*EXERCISE INSTRUCTIONS*: The reply should consist of one number, which is how many lines in the material below contain "present".

*TASK DATA*:
━━━━━━━━━━━━━━━━━━━━

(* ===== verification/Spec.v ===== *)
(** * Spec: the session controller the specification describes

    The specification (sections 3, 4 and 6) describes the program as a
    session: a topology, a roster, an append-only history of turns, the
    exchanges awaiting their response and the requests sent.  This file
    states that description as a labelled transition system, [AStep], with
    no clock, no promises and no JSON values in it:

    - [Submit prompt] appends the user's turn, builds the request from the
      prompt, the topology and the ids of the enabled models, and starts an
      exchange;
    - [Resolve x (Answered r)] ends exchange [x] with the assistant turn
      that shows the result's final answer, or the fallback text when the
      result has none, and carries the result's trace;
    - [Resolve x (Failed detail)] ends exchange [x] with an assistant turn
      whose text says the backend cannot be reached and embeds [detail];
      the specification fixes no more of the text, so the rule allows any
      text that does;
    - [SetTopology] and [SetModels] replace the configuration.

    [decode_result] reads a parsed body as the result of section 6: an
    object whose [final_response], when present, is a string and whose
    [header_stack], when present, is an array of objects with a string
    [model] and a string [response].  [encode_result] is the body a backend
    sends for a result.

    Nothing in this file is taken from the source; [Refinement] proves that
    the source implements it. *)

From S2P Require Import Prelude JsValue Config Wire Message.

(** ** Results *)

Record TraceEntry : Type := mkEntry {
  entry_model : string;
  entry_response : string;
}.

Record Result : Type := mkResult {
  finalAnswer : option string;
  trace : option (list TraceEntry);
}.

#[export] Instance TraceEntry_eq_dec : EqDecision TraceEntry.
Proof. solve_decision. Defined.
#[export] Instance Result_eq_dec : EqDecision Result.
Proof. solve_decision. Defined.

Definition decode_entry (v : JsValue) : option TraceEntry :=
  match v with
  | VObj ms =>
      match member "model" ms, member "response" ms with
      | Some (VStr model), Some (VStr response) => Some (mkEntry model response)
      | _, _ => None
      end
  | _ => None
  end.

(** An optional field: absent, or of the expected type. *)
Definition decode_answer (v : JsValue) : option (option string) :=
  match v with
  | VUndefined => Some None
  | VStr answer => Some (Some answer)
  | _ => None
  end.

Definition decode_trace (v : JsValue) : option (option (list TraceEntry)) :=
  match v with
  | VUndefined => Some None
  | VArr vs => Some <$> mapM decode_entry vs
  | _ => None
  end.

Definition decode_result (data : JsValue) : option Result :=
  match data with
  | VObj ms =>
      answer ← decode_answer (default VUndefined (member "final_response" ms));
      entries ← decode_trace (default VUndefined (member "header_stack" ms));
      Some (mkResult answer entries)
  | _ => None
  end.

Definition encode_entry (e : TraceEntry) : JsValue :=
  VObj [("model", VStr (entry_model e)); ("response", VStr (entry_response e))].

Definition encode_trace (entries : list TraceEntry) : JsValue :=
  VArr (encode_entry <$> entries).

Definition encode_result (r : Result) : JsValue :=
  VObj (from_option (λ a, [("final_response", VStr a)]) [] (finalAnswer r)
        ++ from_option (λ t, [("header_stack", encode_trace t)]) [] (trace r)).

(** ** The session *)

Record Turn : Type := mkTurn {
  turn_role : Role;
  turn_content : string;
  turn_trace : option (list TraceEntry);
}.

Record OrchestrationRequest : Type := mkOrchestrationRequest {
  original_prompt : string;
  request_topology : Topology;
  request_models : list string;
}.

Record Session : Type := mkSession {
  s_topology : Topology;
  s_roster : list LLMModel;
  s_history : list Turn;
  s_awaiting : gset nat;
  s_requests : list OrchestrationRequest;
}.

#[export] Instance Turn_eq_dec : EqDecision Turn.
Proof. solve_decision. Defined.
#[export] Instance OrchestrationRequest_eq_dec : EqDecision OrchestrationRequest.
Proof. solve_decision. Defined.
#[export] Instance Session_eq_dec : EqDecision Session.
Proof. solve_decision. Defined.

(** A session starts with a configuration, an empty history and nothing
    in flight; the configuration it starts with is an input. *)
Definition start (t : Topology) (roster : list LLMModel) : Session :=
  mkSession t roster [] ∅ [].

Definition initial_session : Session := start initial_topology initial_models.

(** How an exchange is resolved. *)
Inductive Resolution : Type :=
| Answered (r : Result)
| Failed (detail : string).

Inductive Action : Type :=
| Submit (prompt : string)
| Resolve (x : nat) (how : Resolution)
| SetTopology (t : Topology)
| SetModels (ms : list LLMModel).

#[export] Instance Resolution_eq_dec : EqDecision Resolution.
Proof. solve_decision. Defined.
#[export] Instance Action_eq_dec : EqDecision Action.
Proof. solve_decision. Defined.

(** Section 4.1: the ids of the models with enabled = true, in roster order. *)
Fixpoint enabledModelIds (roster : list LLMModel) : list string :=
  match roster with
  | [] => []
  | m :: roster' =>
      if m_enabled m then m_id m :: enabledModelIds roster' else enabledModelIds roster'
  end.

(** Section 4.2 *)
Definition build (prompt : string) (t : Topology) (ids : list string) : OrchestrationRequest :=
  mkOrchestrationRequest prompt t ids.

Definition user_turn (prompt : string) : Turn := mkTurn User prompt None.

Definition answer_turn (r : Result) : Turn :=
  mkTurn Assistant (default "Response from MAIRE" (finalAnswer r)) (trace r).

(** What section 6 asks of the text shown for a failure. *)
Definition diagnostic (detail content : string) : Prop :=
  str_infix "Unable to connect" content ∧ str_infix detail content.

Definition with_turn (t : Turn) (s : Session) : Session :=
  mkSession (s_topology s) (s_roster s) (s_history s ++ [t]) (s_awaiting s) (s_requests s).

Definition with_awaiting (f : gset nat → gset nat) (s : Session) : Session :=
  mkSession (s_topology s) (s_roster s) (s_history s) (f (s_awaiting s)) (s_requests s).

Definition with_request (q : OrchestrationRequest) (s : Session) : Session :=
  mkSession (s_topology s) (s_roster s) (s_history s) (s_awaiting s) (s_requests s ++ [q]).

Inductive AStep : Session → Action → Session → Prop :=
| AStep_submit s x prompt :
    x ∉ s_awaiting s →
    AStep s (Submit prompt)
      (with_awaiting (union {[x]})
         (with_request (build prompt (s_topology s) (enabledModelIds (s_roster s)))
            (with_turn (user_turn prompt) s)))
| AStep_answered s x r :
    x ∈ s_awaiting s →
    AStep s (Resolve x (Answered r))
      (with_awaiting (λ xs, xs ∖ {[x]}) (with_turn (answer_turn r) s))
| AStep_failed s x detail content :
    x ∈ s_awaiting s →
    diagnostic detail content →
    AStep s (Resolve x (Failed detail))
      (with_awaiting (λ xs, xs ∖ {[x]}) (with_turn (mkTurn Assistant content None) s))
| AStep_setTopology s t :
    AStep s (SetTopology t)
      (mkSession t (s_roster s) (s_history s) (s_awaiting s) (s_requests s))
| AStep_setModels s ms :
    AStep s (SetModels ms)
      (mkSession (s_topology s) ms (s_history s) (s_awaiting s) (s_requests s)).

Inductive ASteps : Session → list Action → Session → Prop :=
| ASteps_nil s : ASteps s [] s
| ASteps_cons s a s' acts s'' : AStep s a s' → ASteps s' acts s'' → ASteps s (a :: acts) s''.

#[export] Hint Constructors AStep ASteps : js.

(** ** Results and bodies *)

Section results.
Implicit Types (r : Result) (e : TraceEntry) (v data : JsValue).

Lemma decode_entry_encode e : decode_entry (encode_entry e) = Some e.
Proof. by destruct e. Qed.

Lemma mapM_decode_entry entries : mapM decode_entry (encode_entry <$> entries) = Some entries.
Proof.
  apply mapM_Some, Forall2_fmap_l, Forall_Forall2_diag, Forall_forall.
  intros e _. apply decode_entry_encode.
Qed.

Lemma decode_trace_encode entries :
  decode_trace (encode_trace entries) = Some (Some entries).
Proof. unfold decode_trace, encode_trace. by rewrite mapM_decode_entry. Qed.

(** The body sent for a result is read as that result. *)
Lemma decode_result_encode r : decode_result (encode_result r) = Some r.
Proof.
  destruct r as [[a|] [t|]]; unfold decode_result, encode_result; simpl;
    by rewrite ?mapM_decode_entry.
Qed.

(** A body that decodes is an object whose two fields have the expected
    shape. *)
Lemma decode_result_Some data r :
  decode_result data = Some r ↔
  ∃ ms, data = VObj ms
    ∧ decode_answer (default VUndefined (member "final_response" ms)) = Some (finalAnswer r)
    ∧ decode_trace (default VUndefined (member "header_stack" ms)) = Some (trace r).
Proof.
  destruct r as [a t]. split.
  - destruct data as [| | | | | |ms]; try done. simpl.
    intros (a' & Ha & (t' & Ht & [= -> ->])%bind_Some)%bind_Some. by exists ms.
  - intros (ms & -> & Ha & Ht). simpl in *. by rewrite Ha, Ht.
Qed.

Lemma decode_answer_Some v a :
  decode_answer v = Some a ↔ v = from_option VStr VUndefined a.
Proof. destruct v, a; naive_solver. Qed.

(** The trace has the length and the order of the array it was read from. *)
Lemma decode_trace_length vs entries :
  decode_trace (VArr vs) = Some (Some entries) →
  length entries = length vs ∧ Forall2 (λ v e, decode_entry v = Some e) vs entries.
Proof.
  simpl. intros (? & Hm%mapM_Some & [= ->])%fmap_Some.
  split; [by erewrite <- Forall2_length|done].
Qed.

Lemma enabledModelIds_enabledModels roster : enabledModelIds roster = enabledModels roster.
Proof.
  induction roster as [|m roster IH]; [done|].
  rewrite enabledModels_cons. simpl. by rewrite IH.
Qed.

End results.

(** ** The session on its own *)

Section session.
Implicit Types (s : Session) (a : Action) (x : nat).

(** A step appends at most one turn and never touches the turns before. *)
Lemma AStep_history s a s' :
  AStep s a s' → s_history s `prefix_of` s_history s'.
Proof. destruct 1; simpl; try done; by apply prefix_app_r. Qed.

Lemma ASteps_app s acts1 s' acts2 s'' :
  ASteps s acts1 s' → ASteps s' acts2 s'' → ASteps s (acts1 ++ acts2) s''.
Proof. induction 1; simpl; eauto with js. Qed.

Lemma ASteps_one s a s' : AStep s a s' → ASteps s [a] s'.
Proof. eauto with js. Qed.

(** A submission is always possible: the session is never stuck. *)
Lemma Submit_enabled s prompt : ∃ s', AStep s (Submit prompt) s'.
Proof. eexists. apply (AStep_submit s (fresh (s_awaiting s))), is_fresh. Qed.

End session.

━━━━━━━━━━━━━━━━━━━━

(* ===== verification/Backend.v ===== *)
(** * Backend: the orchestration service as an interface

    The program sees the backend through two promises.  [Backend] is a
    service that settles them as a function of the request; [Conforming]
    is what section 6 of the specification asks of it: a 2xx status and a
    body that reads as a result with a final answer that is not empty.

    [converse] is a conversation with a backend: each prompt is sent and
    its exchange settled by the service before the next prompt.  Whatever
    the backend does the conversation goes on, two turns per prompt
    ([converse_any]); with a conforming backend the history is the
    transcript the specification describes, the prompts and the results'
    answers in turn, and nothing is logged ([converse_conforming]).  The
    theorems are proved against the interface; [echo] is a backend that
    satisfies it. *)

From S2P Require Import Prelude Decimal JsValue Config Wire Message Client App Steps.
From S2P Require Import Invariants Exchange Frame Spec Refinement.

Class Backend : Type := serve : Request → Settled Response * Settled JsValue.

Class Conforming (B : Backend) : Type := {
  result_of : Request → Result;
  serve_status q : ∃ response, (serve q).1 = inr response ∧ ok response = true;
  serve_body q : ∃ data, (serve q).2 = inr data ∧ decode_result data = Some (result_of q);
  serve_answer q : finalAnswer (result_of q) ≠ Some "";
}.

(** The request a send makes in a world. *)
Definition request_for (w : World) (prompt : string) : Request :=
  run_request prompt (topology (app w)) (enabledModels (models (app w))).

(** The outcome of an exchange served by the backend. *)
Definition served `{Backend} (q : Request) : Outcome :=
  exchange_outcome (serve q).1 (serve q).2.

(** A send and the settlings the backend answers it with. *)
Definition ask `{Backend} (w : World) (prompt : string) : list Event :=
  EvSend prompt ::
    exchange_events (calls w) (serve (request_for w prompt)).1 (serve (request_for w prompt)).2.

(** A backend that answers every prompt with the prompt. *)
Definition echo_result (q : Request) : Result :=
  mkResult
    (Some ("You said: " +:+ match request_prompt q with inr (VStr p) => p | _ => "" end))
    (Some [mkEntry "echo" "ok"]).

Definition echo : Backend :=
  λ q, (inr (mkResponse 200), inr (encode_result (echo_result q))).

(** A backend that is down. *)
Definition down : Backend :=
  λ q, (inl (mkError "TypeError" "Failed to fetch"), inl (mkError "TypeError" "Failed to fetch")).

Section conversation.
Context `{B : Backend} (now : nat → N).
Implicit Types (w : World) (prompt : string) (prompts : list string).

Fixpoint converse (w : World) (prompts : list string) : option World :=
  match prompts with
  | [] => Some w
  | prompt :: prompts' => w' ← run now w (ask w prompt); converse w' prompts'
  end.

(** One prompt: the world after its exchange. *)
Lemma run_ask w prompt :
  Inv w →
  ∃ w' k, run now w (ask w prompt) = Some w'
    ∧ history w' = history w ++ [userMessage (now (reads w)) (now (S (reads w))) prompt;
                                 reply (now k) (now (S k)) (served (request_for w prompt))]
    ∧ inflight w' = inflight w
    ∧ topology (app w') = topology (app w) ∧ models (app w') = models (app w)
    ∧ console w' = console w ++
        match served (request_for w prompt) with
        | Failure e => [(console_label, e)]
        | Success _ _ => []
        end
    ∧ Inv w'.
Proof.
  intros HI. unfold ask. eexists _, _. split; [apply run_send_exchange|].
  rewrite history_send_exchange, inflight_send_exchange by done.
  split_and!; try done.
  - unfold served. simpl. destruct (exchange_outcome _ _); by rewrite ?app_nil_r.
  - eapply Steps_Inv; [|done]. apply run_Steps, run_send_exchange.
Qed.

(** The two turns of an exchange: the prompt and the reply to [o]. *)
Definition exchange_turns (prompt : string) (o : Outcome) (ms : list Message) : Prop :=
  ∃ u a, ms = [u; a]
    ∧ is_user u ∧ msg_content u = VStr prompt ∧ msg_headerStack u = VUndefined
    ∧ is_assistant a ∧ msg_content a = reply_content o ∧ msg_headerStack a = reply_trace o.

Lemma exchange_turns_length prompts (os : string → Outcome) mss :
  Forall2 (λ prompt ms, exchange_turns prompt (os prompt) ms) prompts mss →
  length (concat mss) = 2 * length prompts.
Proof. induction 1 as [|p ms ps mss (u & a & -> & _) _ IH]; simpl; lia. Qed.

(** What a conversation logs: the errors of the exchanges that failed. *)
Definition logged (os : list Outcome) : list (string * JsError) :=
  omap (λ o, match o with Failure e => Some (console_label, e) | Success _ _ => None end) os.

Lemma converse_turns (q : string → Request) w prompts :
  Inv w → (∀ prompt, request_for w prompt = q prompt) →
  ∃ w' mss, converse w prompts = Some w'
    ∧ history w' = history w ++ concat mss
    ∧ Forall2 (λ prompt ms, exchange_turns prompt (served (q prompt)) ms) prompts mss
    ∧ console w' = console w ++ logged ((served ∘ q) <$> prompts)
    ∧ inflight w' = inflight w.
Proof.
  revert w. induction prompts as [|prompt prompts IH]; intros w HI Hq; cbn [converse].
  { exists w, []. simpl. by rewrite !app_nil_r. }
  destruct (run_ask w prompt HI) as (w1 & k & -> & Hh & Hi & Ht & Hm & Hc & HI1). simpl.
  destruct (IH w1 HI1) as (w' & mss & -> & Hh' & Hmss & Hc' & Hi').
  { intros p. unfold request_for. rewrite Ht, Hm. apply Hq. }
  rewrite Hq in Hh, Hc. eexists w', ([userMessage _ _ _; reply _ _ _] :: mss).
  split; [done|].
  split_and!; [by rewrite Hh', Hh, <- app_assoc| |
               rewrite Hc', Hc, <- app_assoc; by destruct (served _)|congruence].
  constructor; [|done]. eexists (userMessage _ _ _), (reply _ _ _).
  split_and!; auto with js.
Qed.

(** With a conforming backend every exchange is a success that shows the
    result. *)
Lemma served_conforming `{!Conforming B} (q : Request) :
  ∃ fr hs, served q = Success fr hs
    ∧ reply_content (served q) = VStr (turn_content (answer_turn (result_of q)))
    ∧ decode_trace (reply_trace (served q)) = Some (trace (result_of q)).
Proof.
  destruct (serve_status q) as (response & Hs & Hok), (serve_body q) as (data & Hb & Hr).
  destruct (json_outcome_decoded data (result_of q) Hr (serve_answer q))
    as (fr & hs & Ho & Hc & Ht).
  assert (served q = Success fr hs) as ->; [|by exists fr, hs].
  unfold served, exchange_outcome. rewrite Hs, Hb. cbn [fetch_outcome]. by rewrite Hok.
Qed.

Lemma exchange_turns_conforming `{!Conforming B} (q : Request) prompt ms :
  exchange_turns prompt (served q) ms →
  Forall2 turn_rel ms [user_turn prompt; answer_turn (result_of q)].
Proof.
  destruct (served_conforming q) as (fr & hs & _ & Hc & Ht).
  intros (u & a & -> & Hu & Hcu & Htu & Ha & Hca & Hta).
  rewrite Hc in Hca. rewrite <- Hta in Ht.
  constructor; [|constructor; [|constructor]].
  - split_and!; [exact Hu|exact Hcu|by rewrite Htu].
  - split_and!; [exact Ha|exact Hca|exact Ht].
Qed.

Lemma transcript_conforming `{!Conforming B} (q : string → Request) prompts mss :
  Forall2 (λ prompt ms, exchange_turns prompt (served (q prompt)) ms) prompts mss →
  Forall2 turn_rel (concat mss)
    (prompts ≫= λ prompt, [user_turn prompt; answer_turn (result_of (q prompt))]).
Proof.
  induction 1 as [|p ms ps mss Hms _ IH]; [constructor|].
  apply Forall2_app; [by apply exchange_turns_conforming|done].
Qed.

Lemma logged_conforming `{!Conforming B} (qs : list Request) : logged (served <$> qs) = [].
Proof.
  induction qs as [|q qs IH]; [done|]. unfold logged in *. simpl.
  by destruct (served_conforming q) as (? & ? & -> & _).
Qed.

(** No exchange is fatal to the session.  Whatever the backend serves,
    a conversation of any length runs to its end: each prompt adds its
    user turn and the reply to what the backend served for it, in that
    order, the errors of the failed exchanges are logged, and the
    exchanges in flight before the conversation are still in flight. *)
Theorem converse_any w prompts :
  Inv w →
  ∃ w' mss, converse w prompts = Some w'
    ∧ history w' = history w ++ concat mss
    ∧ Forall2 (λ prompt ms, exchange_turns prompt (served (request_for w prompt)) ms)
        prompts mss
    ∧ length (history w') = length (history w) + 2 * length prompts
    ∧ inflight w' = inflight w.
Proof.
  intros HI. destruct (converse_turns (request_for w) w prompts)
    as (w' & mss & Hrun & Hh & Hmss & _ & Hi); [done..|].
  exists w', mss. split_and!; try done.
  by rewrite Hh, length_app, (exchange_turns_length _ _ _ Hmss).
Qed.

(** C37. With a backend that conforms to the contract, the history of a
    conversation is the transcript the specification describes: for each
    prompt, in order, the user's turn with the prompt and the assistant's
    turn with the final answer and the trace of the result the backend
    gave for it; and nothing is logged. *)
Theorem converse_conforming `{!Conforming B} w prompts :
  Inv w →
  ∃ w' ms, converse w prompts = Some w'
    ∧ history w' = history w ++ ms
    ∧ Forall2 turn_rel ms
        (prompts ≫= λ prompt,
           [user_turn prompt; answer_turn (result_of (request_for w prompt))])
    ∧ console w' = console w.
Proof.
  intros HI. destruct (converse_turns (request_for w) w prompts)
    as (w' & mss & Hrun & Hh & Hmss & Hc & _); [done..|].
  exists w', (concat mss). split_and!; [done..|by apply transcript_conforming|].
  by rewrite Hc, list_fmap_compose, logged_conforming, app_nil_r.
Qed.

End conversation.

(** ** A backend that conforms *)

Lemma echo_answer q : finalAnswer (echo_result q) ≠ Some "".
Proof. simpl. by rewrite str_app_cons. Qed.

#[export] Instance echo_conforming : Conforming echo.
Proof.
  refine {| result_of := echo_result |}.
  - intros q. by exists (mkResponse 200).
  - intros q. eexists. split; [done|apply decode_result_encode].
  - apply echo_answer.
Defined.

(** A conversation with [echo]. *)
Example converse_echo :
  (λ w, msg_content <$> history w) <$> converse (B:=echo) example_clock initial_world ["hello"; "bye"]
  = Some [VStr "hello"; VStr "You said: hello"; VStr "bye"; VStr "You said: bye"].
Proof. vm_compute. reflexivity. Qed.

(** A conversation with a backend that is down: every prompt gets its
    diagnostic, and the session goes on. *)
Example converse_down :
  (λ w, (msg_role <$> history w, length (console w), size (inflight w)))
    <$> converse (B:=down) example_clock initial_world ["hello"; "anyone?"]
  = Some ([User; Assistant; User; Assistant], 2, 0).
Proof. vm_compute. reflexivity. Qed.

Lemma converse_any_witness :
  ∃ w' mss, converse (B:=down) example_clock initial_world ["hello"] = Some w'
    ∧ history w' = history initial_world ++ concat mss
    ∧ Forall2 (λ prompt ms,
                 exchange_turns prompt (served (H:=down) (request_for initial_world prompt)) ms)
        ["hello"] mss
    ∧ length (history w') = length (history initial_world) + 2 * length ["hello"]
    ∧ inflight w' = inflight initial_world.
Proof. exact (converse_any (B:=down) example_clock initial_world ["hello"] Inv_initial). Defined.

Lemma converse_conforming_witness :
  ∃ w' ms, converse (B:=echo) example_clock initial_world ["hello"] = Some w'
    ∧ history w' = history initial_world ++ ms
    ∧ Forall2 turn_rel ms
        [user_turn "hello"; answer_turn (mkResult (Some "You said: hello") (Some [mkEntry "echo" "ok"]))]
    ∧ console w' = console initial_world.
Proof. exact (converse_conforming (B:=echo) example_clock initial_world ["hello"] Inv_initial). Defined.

━━━━━━━━━━━━━━━━━━━━

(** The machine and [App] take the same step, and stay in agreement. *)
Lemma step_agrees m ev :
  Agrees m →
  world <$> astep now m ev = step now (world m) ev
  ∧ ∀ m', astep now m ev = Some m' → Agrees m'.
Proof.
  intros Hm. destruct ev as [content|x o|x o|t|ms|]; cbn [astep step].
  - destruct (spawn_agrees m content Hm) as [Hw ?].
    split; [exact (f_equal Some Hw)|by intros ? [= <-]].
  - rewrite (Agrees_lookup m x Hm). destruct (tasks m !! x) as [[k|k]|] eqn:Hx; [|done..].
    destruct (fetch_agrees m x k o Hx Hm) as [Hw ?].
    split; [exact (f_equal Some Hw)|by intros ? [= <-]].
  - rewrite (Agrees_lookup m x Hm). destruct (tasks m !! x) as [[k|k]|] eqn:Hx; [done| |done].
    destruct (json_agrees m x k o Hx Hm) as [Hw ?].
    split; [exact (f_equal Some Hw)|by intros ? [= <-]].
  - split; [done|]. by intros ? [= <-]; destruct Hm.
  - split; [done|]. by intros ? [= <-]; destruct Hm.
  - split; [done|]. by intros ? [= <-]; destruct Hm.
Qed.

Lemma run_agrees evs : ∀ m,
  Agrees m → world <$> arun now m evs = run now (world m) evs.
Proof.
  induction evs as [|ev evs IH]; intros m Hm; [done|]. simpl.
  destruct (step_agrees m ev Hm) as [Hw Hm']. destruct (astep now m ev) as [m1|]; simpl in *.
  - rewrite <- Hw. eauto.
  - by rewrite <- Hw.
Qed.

━━━━━━━━━━━━━━━━━━━━

*OUTPUT*: 2